── EXTRACTED DATA ──
Lemma dup_selector_loop_spec l : ∀ h : T (option string),
  store_ok h → store_count h + Z.of_nat (length l) < store_capacity →
  dup_selector_loop h l =
    Some (bool_decide (¬ (NoDup (omap unqualified_name l) ∧
      Forall (λ n, store_map h !! n = None) (omap unqualified_name l)))).
Proof using SL.
  clear ns_prefix strtod_round uuid LL.
  induction l as [|sel l IH]; intros h Hok Hc; cbn [dup_selector_loop].
  - rewrite bool_decide_false; [done|]. cbn. intros H. apply H. by repeat constructor.
  - cbn [length] in Hc. fold (unqualified_name sel). cbn [omap list_omap].
    destruct (unqualified_name sel) as [n|] eqn:En; [|rewrite IH by (done || lia); done].
    rewrite store_find_spec, some_bind by done. destruct (store_map h !! n) as [v|] eqn:Ev.
    + rewrite bool_decide_true; [done|]. intros [_ Hf%Forall_cons_1]. naive_solver congruence.
    + destruct (store_add_spec h n (ws_xml_get_node_text (Some sel)) Hok Ev ltac:(lia))
        as (h' & -> & Hok' & Hm). rewrite some_bind, IH.
      * f_equal. apply bool_decide_ext. rewrite Hm, NoDup_cons, !Forall_cons.
        apply not_iff_compat. split.
        -- intros [Hnd Hf]. rewrite Forall_forall in Hf. split_and!; [|done|done|].
           ++ intros Hin. specialize (Hf n Hin). by rewrite lookup_insert_eq in Hf.
           ++ apply Forall_forall. intros x Hx. specialize (Hf x Hx).
              by apply lookup_insert_None in Hf as [? _].
        -- intros ([Hn Hnd] & _ & Hf). split; [done|]. rewrite Forall_forall in *. intros x Hx.
           rewrite lookup_insert_ne; [by apply Hf|]. intros ->. done.
      * done.
      * rewrite store_count_spec in * by done. rewrite Hm, map_size_insert, Ev. lia.
Qed.
(** An invalid expiry gets no answer. *)
Definition renew_finish (now isdst : Z) (muuid : string) (endPoint : option (WsSubscribeInfo → endpoint_result))
    (indoc : xnode) (p : positive) (c : evcntx) : option (Z * option xnode * evcntx) :=
  s ← s_heap c !! p;
  let exp := child (child (ws_xml_get_soap_body (Some indoc)) XML_NS_EVENTING WSEVENT_RENEW)
               XML_NS_EVENTING WSEVENT_EXPIRES in
  let expirestr := ws_xml_get_node_text exp in
  '(e, code) ← wsman_set_expiretime strtod_round mktime now isdst expirestr (s_expires s);
  c ← update_subs p (set_expires e) c;
  if decide (code ≠ WSMAN_RC_OK) then Some (0, None, c)
  else
    s ← s_heap c !! p;
    let '(retVal, s, status) := match endPoint with Some ep => ep s | None => (0, s, status_init) end in
    c ← update_subs p (λ _, s) c;
    if negb (retVal =? 0) then
      generate_fault_document ns_prefix muuid (Some indoc) (st_code status) (st_detail status) (st_msg status)
        ≫= λ d : option xnode, Some (retVal, d, c)
    else
      Some (retVal,
            Some (envelope (response_headers indoc None)
                    [add_node (text_node (Some XML_NS_EVENTING) WSEVENT_RENEW_RESP None)
                       (text_node (Some XML_NS_EVENTING) WSEVENT_EXPIRES expirestr)]), c).

Definition wse_renew_stub (now isdst : Z) (muuid : string)
    (endPoint : option (WsSubscribeInfo → endpoint_result)) (indoc : xnode) (c : evcntx)
  : option (Z * option xnode * evcntx) :=
  r ← renew_find muuid indoc c;
  match r with
  | Answer v d => Some (v, d, c)
  | Found p => renew_finish now isdst muuid endPoint indoc p c
  end.

(** ** Pull *)

Definition search_pull_subs_info (indoc : xnode) (c : evcntx) : option (option positive) :=
  match ws_xml_get_node_text
          (child (child (ws_xml_get_soap_body (Some indoc)) XML_NS_ENUMERATION WSENUM_PULL)
             XML_NS_ENUMERATION WSENUM_ENUMERATION_CONTEXT) with
  | None => Some None
  | uuid => lookup_subs str_eqb uuid c
  end.

(** The loop that takes events out of the pool: their actions and contents. *)
Fixpoint pull_events (n : nat) (id : string) (pool : event_pool) : list WsNotificationInfo * event_pool :=
  match n with
  | O => ([], pool)
  | S n =>
      let '(r, e, pool') := MemEventPoolGetAndDeleteEvent id pool in
      match r =? 0, e with
      | true, Some e => let '(es, pool) := pull_events n id pool' in (e :: es, pool)
      | _, _ => ([], pool')
      end
  end.

(** The number of events is taken from a header, not from the Pull element. *)
Definition pull_max_elements (indoc : xnode) : option Z :=
  match child (ws_xml_get_soap_header (Some indoc)) XML_NS_ENUMERATION WSENUM_MAX_ELEMENTS with
  | None => Some 1
  | node => t ← ws_xml_get_node_text node; Some (atoi t)
  end.

Definition event_trees (es : list WsNotificationInfo) : list xnode :=
  ws_xml_duplicate_tree <$> omap EventContent es.

Definition pull_notifications (muuid : string) (indoc : xnode) (p : positive) (c : evcntx)
  : option (option xnode * evcntx) :=
  s ← s_heap c !! p;
  let count := MemEventPoolCount (subsId s) (ev_pool c) in
  if 0 <? count then
    max ← pull_max_elements indoc;
    let '(es, pool) := pull_events (Z.to_nat max) (subsId s) (ev_pool c) in
    let total :=
      match child (ws_xml_get_soap_header (Some indoc)) XML_NS_WS_MAN WSM_REQUEST_TOTAL with
      | Some _ => [ws_xml_add_node_attr (text_node (Some XML_NS_WS_MAN) WSM_TOTAL_ESTIMATE None)
                     (Some XML_NS_SCHEMA_INSTANCE) XML_SCHEMA_NIL (Some "true")]
      | None => []
      end in
    let actions := (λ e, text_node (Some XML_NS_ADDRESSING) WSA_ACTION (EventAction e)) <$> es in
    let items :=
      if (1 <? max) && (1 <? count)
      then [foldl add_node (text_node (Some XML_NS_ENUMERATION) WSENUM_ITEMS None) (event_trees es)]
      else event_trees es in
    let resp :=
      foldl add_node (text_node (Some XML_NS_ENUMERATION) WSENUM_PULL_RESP None)
        (text_node (Some XML_NS_ENUMERATION) WSENUM_ENUMERATION_CONTEXT (Some ("uuid:" +:+ subsId s)) :: items) in
    Some (Some (envelope (total ++ actions) [resp]), set_pool pool c)
  else
    fault muuid indoc WSMAN_TIMED_OUT WSMAN_DETAIL_OK ≫= λ d : option xnode, Some (d, c).

(** ** Heartbeats *)

Definition heartbeat_one (now : Z) (create_ok : bool) (p : positive) (c : evcntx) : option evcntx :=
  s ← s_heap c !! p;
  if has_flag UNSUBSCRIBED s || time_expired now (s_expires s) then Some c
  else if (heartbeatInterval s =? 0) || (deliveryMode s =? WS_EVENT_DELIVERY_MODE_PULL) then Some c
  else
    let s := set_countdown (sint 64 (heartbeatCountdown s - 1000)) s in
    if 0 <? heartbeatCountdown s then update_subs p (λ _, s) c
    else
      let '(s, start) :=
        if eventSentLastTime s then (set_eventSent false s, false)
        else if has_flag PENDING s then (s, false)
        else if create_ok then (raise_flag PENDING s, true)
        else (s, false) in
      let s := set_countdown (sint 64 (heartbeatInterval s)) s in
      c ← update_subs p (λ _, s) c;
      Some (if start : bool then set_senders (senders c ++ [Sender p None]) c else c).

(** ** Senders *)

(** Whether the sink acknowledged the notification.  The action of an answer
    that relates to it is compared without a check. *)
Definition ack_received (outdoc : xnode) (ackdoc : option xnode) : option bool :=
  let node := ws_xml_get_soap_header ackdoc in
  match child node XML_NS_ADDRESSING WSA_RELATES_TO with
  | None => Some false
  | temp =>
      src ← ws_xml_get_node_text (child (ws_xml_get_soap_header (Some outdoc)) XML_NS_ADDRESSING WSA_MESSAGE_ID);
      rel ← ws_xml_get_node_text temp;
      if strcase_eqb src rel then
        act ← ws_xml_get_node_text (child node XML_NS_ADDRESSING WSA_ACTION);
        Some (strcase_eqb act WSMAN_ACTION_ACK)
      else Some false
  end.

(** [true] is the result 0, [false] is WSE_NOTIFICATION_NOACK. *)
Definition wse_send_notification (acked : bool) (s : WsSubscribeInfo) (outdoc : xnode) : option bool :=
  if acked then ack_received outdoc (transport s outdoc) else Some true.

Definition heartbeat_document (muuid : string) (s : WsSubscribeInfo) : option xnode :=
  update_soap_header (λ h, ws_xml_add_child h (Some XML_NS_ADDRESSING) WSA_MESSAGE_ID (Some muuid))
    <$> ws_xml_duplicate_doc (heartbeatDoc s).

(** The i-th sender thread runs under [notificationlock]. *)
Definition wse_event_sender (now : Z) (muuid : string) (i : nat) (c : evcntx) : option evcntx :=
  sd ← senders c !! i;
  s ← s_heap c !! sd_subs sd;
  let s := match sd_doc sd with Some _ => set_eventSent true s | None => s end in
  '(s, c) ←
    (if has_flag UNSUBSCRIBED s || time_expired now (s_expires s) then Some (s, c)
     else
       doc ← match sd_doc sd with Some d => Some d | None => heartbeat_document muuid s end;
       ok ← wse_send_notification (wants_ack (deliveryMode s)) s doc;
       Some (if ok : bool then s else raise_flag CANCELLED s, add_sent (subsId s, doc) c));
  c ← update_subs (sd_subs sd) (λ _, clear_flag PENDING s) c;
  Some (set_senders (delete i (senders c)) c).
───
■ **TASK DESCRIPTION**
The answer should hold only the lines from the start of the records above through the line containing "apply not_iff_compat. split.", each set down exactly.

■ **ANSWER FOR THIS EXERCISE**
Lemma dup_selector_loop_spec l : ∀ h : T (option string),
  store_ok h → store_count h + Z.of_nat (length l) < store_capacity →
  dup_selector_loop h l =
    Some (bool_decide (¬ (NoDup (omap unqualified_name l) ∧
      Forall (λ n, store_map h !! n = None) (omap unqualified_name l)))).
Proof using SL.
  clear ns_prefix strtod_round uuid LL.
  induction l as [|sel l IH]; intros h Hok Hc; cbn [dup_selector_loop].
  - rewrite bool_decide_false; [done|]. cbn. intros H. apply H. by repeat constructor.
  - cbn [length] in Hc. fold (unqualified_name sel). cbn [omap list_omap].
    destruct (unqualified_name sel) as [n|] eqn:En; [|rewrite IH by (done || lia); done].
    rewrite store_find_spec, some_bind by done. destruct (store_map h !! n) as [v|] eqn:Ev.
    + rewrite bool_decide_true; [done|]. intros [_ Hf%Forall_cons_1]. naive_solver congruence.
    + destruct (store_add_spec h n (ws_xml_get_node_text (Some sel)) Hok Ev ltac:(lia))
        as (h' & -> & Hok' & Hm). rewrite some_bind, IH.
      * f_equal. apply bool_decide_ext. rewrite Hm, NoDup_cons, !Forall_cons.
        apply not_iff_compat. split.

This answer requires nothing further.